The Wikipedia page that was referenced to you contains, at the bottom, precisely what you are looking for: a list of non-wikipedia, academic references, on cannabis usage for meditation purposes.
Such as:
"The earliest known reports regarding the sacred status of cannabis in India and Nepal come from the Atharva Veda estimated to have been written sometime around 2000 - 1400 BC,[1] which mentions cannabis as one of the "five sacred plants".[2]"
"scholars associated Chinese wu (shamans) with the entheogenic use of cannabis in Central Asian shamanism.[11]"

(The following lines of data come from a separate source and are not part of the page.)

Lemma eager_overrides_convert_to_numpy_witness :
  exists arrays e',
    SavedModelTF2Predictor.predict (RT := echo.runtime) echo.batched
      (echo.start echo.loaded echo.world_with_marker) = (Returns arrays, e') /\
    dom arrays = dom echo.batched.
Proof.
  destruct (proj1 (proj2 (eager_overrides_convert_to_numpy (RT := echo.runtime)
                            (echo.start echo.loaded echo.world_with_marker) echo.batched))
              echo.batched
              (snd (SavedModelPredictorBase.predict (RT := echo.runtime)
                      SavedModelTF2Predictor.base echo.batched
                      (echo.start echo.loaded echo.world_with_marker))))
    as (arrays & H & Hdom & _).
  - vm_compute. reflexivity.
  - exists arrays. eexists. split; [exact H | exact Hdom].
Defined.

(** * Further properties of the code *)

(** ** What [restore] leaves alone *)

Section Frames.
Context `{RT : Runtime} {S : Type}.
Context (base : S -> SavedModelPredictorBase.Predictor).
Context (with_base : SavedModelPredictorBase.Predictor -> S -> S).
Hypothesis base_with_base : forall p o, base (with_base p o) = p.

Lemma keeps_of_keeps_self {A X} (view : S -> X) (m : M S A) :
  keeps_self m -> keeps view m.
Proof. intros H e o e' E. now rewrite (H e o e' E). Qed.

Lemma keeps_bind {A B X} (view : S -> X) (m : M S A) (k : A -> M S B) :
  keeps view m -> (forall a, keeps view (k a)) -> keeps view (bind m k).
Proof.
  intros Hm Hk e o e'. unfold bind.
  destruct (m e) as [[a | x |] e1] eqn:E; apply Hm in E.
  - intros H. apply Hk in H. congruence.
  - intros H. injection H as _ <-. exact E.
  - intros H. injection H as _ <-. exact E.
Qed.

Lemma keeps_assign {X} (view : S -> X) f :
  (forall o, view (with_base (f (base o)) o) = view o) ->
  keeps view (SavedModelPredictorBase.assign base with_base f).
Proof.
  intros Hv e o e' E. apply set_self_returns in E. rewrite E. apply Hv.
Qed.

Lemma keeps_self_wait fuel fname start :
  keeps_self (SavedModelPredictorBase.wait_for_assets base fuel fname start).
Proof.
  destruct fuel as [|fuel]; intros e o e'.
  - intros H. now injection H as _ <-.
  - rewrite wait_for_assets_round. cbv zeta.
    destruct (Qltb _ _); [destruct (gfile _ _ _)|];
      intros H; now injection H as _ <-.
Qed.

(** [restore] keeps every view of [self] that its three assignments keep. *)
Lemma keeps_restore {X} (view : S -> X) fuel :
  (forall s o,
      view (with_base (SavedModelPredictorBase.set_feature_spec s (base o)) o) = view o) ->
  (forall s o,
      view (with_base (SavedModelPredictorBase.set_label_spec s (base o)) o) = view o) ->
  (forall m o,
      view (with_base (SavedModelPredictorBase.set_model m (base o)) o) = view o) ->
  keeps view (SavedModelPredictorBase.restore base with_base fuel).
Proof.
  intros Hf Hl Hm. unfold SavedModelPredictorBase.restore.
  apply keeps_bind; [apply keeps_of_keeps_self, keeps_self_attr | intros path].
  apply keeps_bind; [apply keeps_of_keeps_self, keeps_self_time | intros start].
  apply keeps_bind; [apply keeps_of_keeps_self, keeps_self_wait | intros found].
  destruct found; cbn [negb].
  - apply keeps_bind; [apply keeps_of_keeps_self, keeps_self_attr | intros path'].
    apply keeps_bind; [apply keeps_of_keeps_self, keeps_self_call | intros assets].
    apply keeps_bind; [apply keeps_of_keeps_self, keeps_self_call | intros fs].
    apply keeps_bind; [now apply keeps_assign | intros _].
    apply keeps_bind; [apply keeps_of_keeps_self, keeps_self_call | intros ls].
    apply keeps_bind; [now apply keeps_assign | intros _].
    apply keeps_bind; [apply keeps_of_keeps_self, keeps_self_attr | intros path''].
    apply keeps_bind; [apply keeps_of_keeps_self, keeps_self_call | intros m].
    apply keeps_bind; [now apply keeps_assign | intros _].
    apply keeps_of_keeps_self, keeps_self_ret.
  - apply keeps_bind; [apply keeps_of_keeps_self, keeps_self_attr | intros t].
    apply keeps_bind; [apply keeps_of_keeps_self, keeps_self_emit | intros _].
    apply keeps_of_keeps_self, keeps_self_ret.
Qed.

Lemma keeps_unless_true_bind {A X} (view : S -> X) (m : M S A) (k : A -> M S bool) :
  keeps view m -> (forall a, keeps_unless_true view (k a)) ->
  keeps_unless_true view (bind m k).
Proof.
  intros Hm Hk e o e'. unfold bind.
  destruct (m e) as [[a | x |] e1] eqn:E; apply Hm in E.
  - intros H Ho. rewrite (Hk a e1 o e' H Ho). exact E.
  - intros H _. injection H as _ <-. exact E.
  - intros H _. injection H as _ <-. exact E.
Qed.

Lemma keeps_unless_true_of_keeps {X} (view : S -> X) (m : M S bool) :
  keeps view m -> keeps_unless_true view m.
Proof. intros H e o e' E _. exact (H e o e' E). Qed.

(** [_model] is assigned last: whatever stops [restore] before its
    [return True] leaves [_model] as it was. *)
Lemma restore_keeps_model_unless_true fuel :
  keeps_unless_true (fun o => SavedModelPredictorBase._model (base o))
    (SavedModelPredictorBase.restore base with_base fuel).
Proof.
  unfold SavedModelPredictorBase.restore.
  apply keeps_unless_true_bind; [apply keeps_of_keeps_self, keeps_self_attr | intros path].
  apply keeps_unless_true_bind; [apply keeps_of_keeps_self, keeps_self_time | intros start].
  apply keeps_unless_true_bind; [apply keeps_of_keeps_self, keeps_self_wait | intros found].
  destruct found; cbn [negb].
  - apply keeps_unless_true_bind; [apply keeps_of_keeps_self, keeps_self_attr | intros path'].
    apply keeps_unless_true_bind; [apply keeps_of_keeps_self, keeps_self_call | intros assets].
    apply keeps_unless_true_bind; [apply keeps_of_keeps_self, keeps_self_call | intros fs].
    apply keeps_unless_true_bind;
      [apply keeps_assign; intros o; now rewrite !base_with_base | intros _].
    apply keeps_unless_true_bind; [apply keeps_of_keeps_self, keeps_self_call | intros ls].
    apply keeps_unless_true_bind;
      [apply keeps_assign; intros o; now rewrite !base_with_base | intros _].
    apply keeps_unless_true_bind; [apply keeps_of_keeps_self, keeps_self_attr | intros path''].
    apply keeps_unless_true_bind; [apply keeps_of_keeps_self, keeps_self_call | intros m].
    intros e o e' H Ho. exfalso. apply Ho.
    unfold bind, SavedModelPredictorBase.assign, set_self, ret in H.
    now injection H as <- _.
  - apply keeps_unless_true_of_keeps.
    apply keeps_bind; [apply keeps_of_keeps_self, keeps_self_attr | intros t].
    apply keeps_bind; [apply keeps_of_keeps_self, keeps_self_emit | intros _].
    apply keeps_of_keeps_self, keeps_self_ret.
Qed.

Where [1], [2] and [11] are:
[1] Courtwright, David (2001). Forces of Habit: Drugs and the Making of the Modern World. Harvard Univ. Press. p. 39. ISBN 0-674-00458-2.
[2] Touw, Mia. "The religious and medicinal uses of Cannabis in China, India and Tibet". J Psychoactive Drugs 13 (1).
[11] "Before the Christian Era" from Zuardi AW (June 2006). "History of cannabis as a medicine: a review". Rev. Bras. Psiquiatr. vol.28 no.2 São Paulo. Retrieved 2009-12-10.
And in China:
[13] Compare "if taken in excess will produce visions of devils … over a long term, it makes one communicate with spirits and lightens one's body", Li Hui-Lin (1978). "Hallucinogenic plants in Chinese herbals". J Psychedelic Drugs 10 (1): 17–26.
I have no personal opinion on the topic, I am not an history scholar or a meditator, but those references certainly indicate a use of cannabis for meditation purposes, at least certains forms of meditation. Don't you agree?